Abbiamo parlato “teoricamente” dei flessi, sia orizzontali che obliqui, ma non abbiamo ancora trovato una funzione “reale” che ce li mostri.
Sarebbe ora di passare dalle parole ai fatti. Non è assolutamente difficile: basta aumentare l’ordine del polinomio. Cercheremo di iniziare con un discorso generale, basato su funzioni in cui compaiono le lettere. Come sempre l’uso di espressioni letterali porta a un minimo di confusione e a formule che “appaiono” complicate. Tuttavia, poi passeremo subito ai casi numerici e le difficoltà si scioglieranno come neve al Sole. Promesso!
Come mai finora non abbiamo trovato nessun flesso, né orizzontale né obliquo? Beh…potevamo arrivarci, matematicamente, molto prima. Se il polinomio è di secondo grado, la derivata seconda deve per forza essere un numero costante, dato che ogni operazione di derivata abbassa il grado del polinomio. La funzione è di secondo grado, la derivata prima è di primo grado e la derivata seconda è di grado zero, ossia una costante. Vedete come tutto torna. In una funzione che è un polinomio di secondo grado la derivata seconda è una costante e non vi possono essere punti di flesso. Poche formulette fanno le veci di tante parole…
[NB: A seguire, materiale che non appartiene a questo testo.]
(** * CNES scene processing (Pleiades / SPOT) : a shallow embedding

The development follows [src/cnes/dataset.py], [src/cnes/pleiades.py]
and [src/cnes/spot.py].

- Python [str] values are [string]s (ASCII code points).
- [os.path] is [posixpath]; its functions are transcribed from the
  CPython sources ([posixpath.py], [genericpath.py]).
- The four regular expressions of the program are sequences of
  counted character classes; [re.search] on them is a leftmost scan.
- [datetime.strptime] is the backtracking match of CPython's
  [_strptime] directive table followed by the range checks of the
  [datetime] constructor.
- File system, archive extractor, [glob], the ROI resolver and the
  raster engine (OTB) are collaborators: the file system is a set of
  existing paths, the others are fields of the class [Collaborators].
- Methods with effects live in the monad [M]: a state (file system and
  trace of observable calls) threaded through, and Python exceptions
  as [Raise]. *)

From Stdlib Require Import ZArith QArith.QArith_base Ascii String.
From stdpp Require Import gmap strings list pretty.

Local Open Scope Z_scope.

(** ** Python strings *)

Module Str.

Definition is_digit (c : ascii) : bool :=
  ((48 <=? nat_of_ascii c) && (nat_of_ascii c <=? 57))%nat.

Definition in_range (lo hi c : ascii) : bool :=
  ((nat_of_ascii lo <=? nat_of_ascii c) && (nat_of_ascii c <=? nat_of_ascii hi))%nat.

Fixpoint mem (c : ascii) (s : string) : bool :=
  match s with
  | EmptyString => false
  | String a s' => Ascii.eqb a c || mem c s'
  end.

Fixpoint take (n : nat) (s : string) : string :=
  match n, s with
  | S k, String a s' => String a (take k s')
  | _, _ => EmptyString
  end.

Fixpoint drop (n : nat) (s : string) : string :=
  match n, s with
  | S k, String _ s' => drop k s'
  | _, _ => s
  end.

(** [s.startswith(p)] *)
Fixpoint startswith (p s : string) : bool :=
  match p, s with
  | EmptyString, _ => true
  | String a p', String b s' => Ascii.eqb a b && startswith p' s'
  | String _ _, EmptyString => false
  end.

(** [s.endswith(c)] for a one-character suffix. *)
Fixpoint endswith_char (c : ascii) (s : string) : bool :=
  match s with
  | EmptyString => false
  | String a EmptyString => Ascii.eqb a c
  | String _ s' => endswith_char c s'
  end.

(** [s.rfind(c) + 1]: one past the last occurrence of [c], [0] when there
    is none. *)
Fixpoint rfind_succ (c : ascii) (s : string) : nat :=
  match s with
  | EmptyString => O
  | String a s' =>
      match rfind_succ c s' with
      | O => if Ascii.eqb a c then 1%nat else O
      | S k => S (S k)
      end
  end.

(** [s.lstrip(c)], [s.rstrip(c)], [s.strip(c)] for a one-character set. *)
Fixpoint lstrip (c : ascii) (s : string) : string :=
  match s with
  | EmptyString => EmptyString
  | String a s' => if Ascii.eqb a c then lstrip c s' else s
  end.

Fixpoint rstrip (c : ascii) (s : string) : string :=
  match s with
  | EmptyString => EmptyString
  | String a s' =>
      match rstrip c s' with
      | EmptyString => if Ascii.eqb a c then EmptyString else String a EmptyString
      | r => String a r
      end
  end.

Definition strip (c : ascii) (s : string) : string := rstrip c (lstrip c s).

(** [s.replace(old, new)] for a non-empty [old]: every occurrence, left
    to right, without overlap.  [skip] counts the characters of a
    replaced occurrence that are still to be passed over. *)
Fixpoint replace_from (old new : string) (skip : nat) (s : string) : string :=
  match s with
  | EmptyString => EmptyString
  | String a s' =>
      match skip with
      | S k => replace_from old new k s'
      | O =>
          if startswith old s
          then new +:+ replace_from old new (String.length old - 1) s'
          else String a (replace_from old new O s')
      end
  end.

Definition replace (old new s : string) : string := replace_from old new O s.

Definition upper_char (c : ascii) : ascii :=
  if in_range "a" "z" c then ascii_of_nat (nat_of_ascii c - 32) else c.

Fixpoint upper (s : string) : string :=
  match s with
  | EmptyString => EmptyString
  | String a s' => String (upper_char a) (upper s')
  end.

Fixpoint all_chars (p : ascii → bool) (s : string) : bool :=
  match s with
  | EmptyString => true
  | String a s' => p a && all_chars p s'
  end.

(** [int(s)] on a string of decimal digits. *)
Definition digit_val (c : ascii) : Z := Z.of_nat (nat_of_ascii c) - 48.

Fixpoint int_from (acc : Z) (s : string) : Z :=
  match s with
  | EmptyString => acc
  | String a s' => int_from (10 * acc + digit_val a) s'
  end.

Definition int (s : string) : Z := int_from 0 s.

(** The decimal digit of a number below ten, and zero-padded fields. *)
Definition digit_char (d : Z) : ascii := ascii_of_nat (Z.to_nat (d + 48)).

Definition pad2 (n : Z) : string :=
  String (digit_char (n / 10 mod 10)) (String (digit_char (n mod 10)) EmptyString).

Definition pad4 (n : Z) : string :=
  String (digit_char (n / 1000 mod 10)) (String (digit_char (n / 100 mod 10)) (pad2 n)).

Definition pad6 (n : Z) : string :=
  String (digit_char (n / 100000 mod 10))
    (String (digit_char (n / 10000 mod 10)) (pad4 n)).

(** Code-point order, as Python compares [str] values. *)
Fixpoint ltb (s t : string) : bool :=
  match s, t with
  | EmptyString, EmptyString => false
  | EmptyString, String _ _ => true
  | String _ _, EmptyString => false
  | String a s', String b t' =>
      if (nat_of_ascii a <? nat_of_ascii b)%nat then true
      else if (nat_of_ascii b <? nat_of_ascii a)%nat then false
      else ltb s' t'
  end.

Fixpoint insert_sorted (x : string) (l : list string) : list string :=
  match l with
  | [] => [x]
  | y :: l' => if ltb y x then y :: insert_sorted x l' else x :: l
  end.

(** [list.sort()] on a list of strings (insertion from the right keeps
    equal elements in their order). *)
Definition sort (l : list string) : list string := foldr insert_sorted [] l.

(** [sub in s] *)
Fixpoint contains (sub s : string) : bool :=
  startswith sub s
  || match s with
     | EmptyString => false
     | String _ s' => contains sub s'
     end.

End Str.

(** ** The regular expressions of the program *)

Module Re.

(** One position of a pattern. *)
Inductive atom :=
| Lit (c : ascii)            (* a literal character *)
| Digit                      (* [\d] *)
| Range (lo hi : ascii)      (* [lo-hi] *)
| OneOf (cs : string).       (* [cs], every character taken literally *)

Definition accepts (a : atom) (c : ascii) : bool :=
  match a with
  | Lit x => Ascii.eqb x c
  | Digit => Str.is_digit c
  | Range lo hi => Str.in_range lo hi c
  | OneOf cs => Str.mem c cs
  end.

(** Match a sequence of atoms at the start of [s]: the matched text and
    the rest. *)
Fixpoint match_here (pat : list atom) (s : string) : option (string * string) :=
  match pat with
  | [] => Some (EmptyString, s)
  | a :: pat' =>
      match s with
      | EmptyString => None
      | String c s' =>
          if accepts a c then
            match match_here pat' s' with
            | Some (m, r) => Some (String c m, r)
            | None => None
            end
          else None
      end
  end.

(** [re.search(pat, s)] : [group(0)] of the leftmost match. *)
Fixpoint search (pat : list atom) (s : string) : option string :=
  match match_here pat s with
  | Some (m, _) => Some m
  | None =>
      match s with
      | EmptyString => None
      | String _ s' => search pat s'
      end
  end.

(** [re.findall(r'\d+', s)] : the maximal runs of digits. *)
Fixpoint findall_digits_from (cur : string) (s : string) : list string :=
  match s with
  | EmptyString => match cur with EmptyString => [] | _ => [cur] end
  | String c s' =>
      if Str.is_digit c then findall_digits_from (cur +:+ String c EmptyString) s'
      else match cur with
           | EmptyString => findall_digits_from EmptyString s'
           | _ => cur :: findall_digits_from EmptyString s'
           end
  end.

Definition findall_digits (s : string) : list string :=
  findall_digits_from EmptyString s.

(** ['_[0-9]{15}_'] *)
Definition timestamp_pattern : list atom :=
  Lit "_" :: repeat (Range "0" "9") 15 ++ [Lit "_"].

(** ['_R[0-9]{1}C[0-9]{1}'] *)
Definition tile_pattern : list atom :=
  [Lit "_"; Lit "R"; Range "0" "9"; Lit "C"; Range "0" "9"].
Gira e rigira abbiamo solo descritto in vari modi come trovare i punti di massimo e di minimo e abbiamo concluso che per avere dei flessi bisogna che la concavità cambi di segno in un qualche punto. I polinomi di secondo grado non possono farlo perché la derivata seconda è una costante.
Sì, lo so, l’abbiamo fatto molto lunga e siamo arrivati allo stesso risultato usando proposizioni diverse. Qualcuno potrebbe anche dire che ho creato solo confusione e che era molto meglio dare una regola precisa e tralasciare tutte queste varianti sul tema. Permettetemi di fare un esempio con una lingua straniera. Ci sono due modi per affrontala: usarla solo per riuscire a sopravvivere all’estero, per un viaggio di piacere, oppure impararla e usarla correntemente. E’ una scelta soggettiva e ognuno è libero di decidere come agire. Se, ad esempio, ci presentano un personaggio che non conosciamo ci hanno detto che la frase di circostanza è: “Please to meet you”. Tradotta letteralmente: “Piacere di incontrarti”.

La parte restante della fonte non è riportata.